We ran fully parameterized outcome regression models using the final matched dataset and weighting by the matching frequency weights (to account for matching with replacement) to estimate associations between living in a disadvantaged versus non-disadvantaged neighborhood and (1) pre- and (2) post-interview cortisol levels and (3) cortisol slope, conditional on potential confounders. Although researchers may address confounding by either (1) including confounders in the propensity score matching model or (2) by including confounders in the regression model, the propensity score literature recommends combining propensity score matching with regression (including the same confounders in both models) in order to best control for confounding (Ho et al., 2007). This type of analysis has the advantage of being doubly robust, because estimates are consistent if either the propensity score model is correct or if the outcome model is correct (Ho et al., 2007). Gamma regression models with a log link were used for the point-in-time cortisol measures. Gamma regression is appropriate for positive, skewed data, as was the case for these cortisol data, and gamma regression coefficients have a straightforward multiplicative interpretation (Faraway, 2006). The exponentiated neighborhood regression coefficient from each of the pre- and post-interview cortisol models estimates the conditional multiplicative effect of living in a disadvantaged neighborhood on point-in-time cortisol level. Linear regression was used to model cortisol slope. The neighborhood regression coefficient for this model estimates the conditional additive effect of living in a disadvantaged neighborhood on cortisol slope.

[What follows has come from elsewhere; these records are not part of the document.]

(** The application or the clock calls a master that waits for an answer. *)
Lemma phase_waiting m m' o mo om U D p fs : lk_pending m = Some p ->
  phase addr m o mo om U D -> fcb m' = fcb m ->
  (∃ p', lk_pending m' = Some p' /\ ps_frame p' = ps_frame p /\
     (fs = [] \/ mo = [] /\ om = [] /\ fs = [ps_frame p])) \/
  (link_state m' = Failed /\ lk_pending m' = None /\ fs = [] /\ mo = [] /\ om = []) ->
  phase addr m' o (mo ++ fs) om U D.
Proof.
  intros Hp Hph Hf [(p' & Hp' & Hfr & Hfs)|(H1 & H2 & -> & -> & ->)].
  - destruct Hph as [-> Hc Hpo Hl|q asdu Hq Hqf -> Hl -> Hmo|_ _ _ _ H]; [| |congruence].
    + apply ph_settled; [done|unfold fcb_clear; by rewrite Hf| |].
      * intros x. rewrite Hp'. intros [= <-]. rewrite Hfr, Hf. by apply Hpo.
      * rewrite Hp in Hl. rewrite Hp'. destruct Hfs as [-> | (-> & -> & ->)].
        { rewrite app_nil_r. destruct Hl as [?|(q & [= <-] & Hl)]; [by left|]. right. exists p'.
          rewrite Hfr. done. }
        { right. exists p'. rewrite Hfr. auto. }
    + rewrite Hp in Hq. injection Hq as <-. rewrite <- Hfr, <- Hf in *.
      apply (ph_fresh _ _ _ _ _ _ _ p' asdu); try done.
      destruct Hfs as [-> | (-> & _ & ->)]; [by rewrite app_nil_r|by right].
  - apply ph_failed; try done.
    destruct Hph as [-> _ _ _|q asdu _ _ -> _ _ _|_ H _ _ _]; [done|by apply prefix_app_r|done].
Qed.

(** The outstation receives the pending frame. *)
Lemma phase_outstation m o f mo om U D now : outstation_ok addr o ->
  phase addr m o (f :: mo) om U D ->
  ∃ o' acts S, lk_handle (FrameReceived f) now o = (o', acts) /\ outstation_ok addr o' /\
    phase addr m o' mo (om ++ lk_frames acts) U (D ++ lk_delivered acts) /\
    om = [] /\ send_queue o = S ++ send_queue o' /\ omap answer_data (lk_frames acts) = S.
Proof.
  intros Ho Hph. destruct Hph as [-> Hc Hpo Hl|p asdu Hp Hfr -> Hl -> Hmo|? ? ? ? ?]; [| |done].
  - destruct Hl as [[? _]|(p & Hp & [[[= -> ->] ->]|[? _]])]; [done| |done].
    destruct (Hpo p Hp) as [(asdu & Hfr & Hl)|(func & Hq & Hfr)]; rewrite Hfr.
    + destruct (outstation_user addr (negb (fcb m)) asdu now o Ho) as (o' & Hh & Ho' & Hl' & Hqu).
      rewrite bool_decide_true in Hh by done. eexists o', _, []. split_and!; [done..| |done|done|done].
      rewrite app_nil_r. apply ph_settled; [done|by right| |].
      * intros p' Hp'. rewrite Hp in Hp'. injection Hp' as <-. left. by exists asdu.
      * right. exists p. split; [done|]. right. split; [done|]. eexists. split; [done|constructor].
    + destruct (Link101.outstation_request addr func now o Ho) as (o' & acts & Hh & Hfs & Hd & Ho' & Hqu & Hl).
      exists o', acts, (match func, send_queue o with
        | RequestUserDataClass1, a :: _ | RequestUserDataClass2, a :: _ => [a] | _, _ => [] end).
      rewrite Hd, Hfs, Hqu, app_nil_r. split_and!; try done.
      * apply ph_settled; [done| | |].
        { unfold fcb_clear in *. destruct func; rewrite Hl; auto. }
        { intros p' Hp'. rewrite Hp in Hp'. injection Hp' as <-. right. by exists func. }
        { right. exists p. split; [done|]. right. split; [done|].
          destruct Hq as [-> | [-> | [-> | ->]]]; simpl; try (eexists; split; [done|constructor]);
          destruct (send_queue o); (eexists; split; [done|constructor]). }
      * destruct func; try done; by destruct (send_queue o).
      * destruct Hq as [-> | [-> | [-> | ->]]]; simpl; try done; by destruct (send_queue o).
  - destruct Hmo as [?|[= -> ->]]; [done|]. rewrite Hfr.
    destruct (outstation_user addr (negb (fcb m)) asdu now o Ho) as (o' & Hh & Ho' & Hl' & Hqu).
    rewrite bool_decide_false in Hh by (destruct Hl as [-> | ->]; [done|by destruct (fcb m)]).
    eexists o', _, []. split_and!; [done..| |done|done|done].
    apply ph_settled; [done|by right| |].
    * intros p' Hp'. rewrite Hp in Hp'. injection Hp' as <-. left. by exists asdu.
    * right. exists p. split; [done|]. right. split; [done|]. eexists. split; [done|constructor].
Qed.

We ran one unadjusted and three adjusted models for each cortisol outcome. Adjusted Model 1 contained potential confounding variables (listed in Figure 1) that we believe preceded the adolescent’s neighborhood residence. Adjusted Model 2 added variables that could be thought of as confounders or mediators: household income and current and historical parental employment. Adjusted Model 3 added hypothesized mediators of the neighborhood disadvantage-cortisol association: sleep, BMI, and small for gestational age. Results for each outcome model were combined across the ten imputed datasets using Rubin’s combining rules (Rubin, 1987). All analyses were performed using the R statistical language (version 2.15.1).

3. RESULTS

Table 1 describes the demographic characteristics of adolescents included in the final matched dataset by neighborhood disadvantage status. The propensity score matching procedure described above resulted in adolescents having similar demographic characteristics between disadvantaged and non-disadvantaged neighborhoods. The mean age was just under 15 years, and 48% were female. Hispanic, African American, and White racial/ethnic categories were well represented (31%, 37%, and 28%, respectively), as were urban, suburban and rural areas (32%, 41%, and 27%, respectively). In this matched dataset, 62% of adolescents were from the Southern region of the U.S., 51% had mothers with a high school education, and 41% were interviewed in the summer.

We estimated the conditional expected ratios of pre- and post-interview cortisol levels and conditional expected differences in cortisol rate of change between those living in disadvantaged versus non-disadvantaged neighborhoods running regression-adjusted models on matched datasets balanced on covariates of interest. As described in the Methods section, cortisol measures were limited to those occurring after the cortisol awakening response, so inference is limited to the late decline portion of cortisol’s circadian rhythm. Unadjusted model results are included for comparison.

Figure 2 shows the associations between neighborhood disadvantage and (A) pre-interview cortisol, (B) post-interview cortisol, and (C) cortisol rate of decline for the unadjusted and adjusted models. In the unadjusted model, adolescents living in disadvantaged neighborhoods had 7% higher pre-interview cortisol levels than those in non-disadvantaged neighborhoods (95% CI, 1.00, 1.15), 0.8% higher post-interview cortisol levels (95% CI, 0.93, 1.09), and 0.75 (95% CI, −0.11, 1.60) ×10−2 ng/mL/hr steeper rates of decline (Figure 2).

Figure 2.

Figure 2

Conditional expected ratios of cortisol levels and conditional expected differences in cortisol slope during the late decline period comparing adolescents living in disadvantaged versus non-disadvantaged neighborhoods. Models were matched on and regression-adjusted for covariates listed in Figure 1. Row A: Ratios of point-in-time pre-interview cortisol levels. Error bars represent 95% CI for the mean. Row B: Ratios of point-in-time post-interview cortisol levels. Error bars represent 95% CI for the mean. Row C: Differences in cortisol slope. Shaded areas represent 95% CI for the mean.

Model 1 adjusts for covariates listed in Figure 1. In this model, adolescents in disadvantaged neighborhoods had 19% higher (95% CI, 1.05, 1.34) pre-interview cortisol levels than those in non-disadvantaged neighborhoods, 4% lower (95% CI, 0.85, 1.07) post-interview cortisol levels, and 2.47 (95% CI, 0.81, 4.13) ×10−2 ng/mL/hr steeper rates of decline (Figure 2). Model 2 adjusts for the covariates in Model 1 and also adjusts for household income and current and previous parental employment. Effect sizes attenuated slightly in this model, but neighborhood disadvantage residence remained associated with higher pre-interview cortisol levels (1.15, 95% CI: 1.00, 1.31) and steeper rates of decline (2.38, 95% CI: 0.61, 4.14).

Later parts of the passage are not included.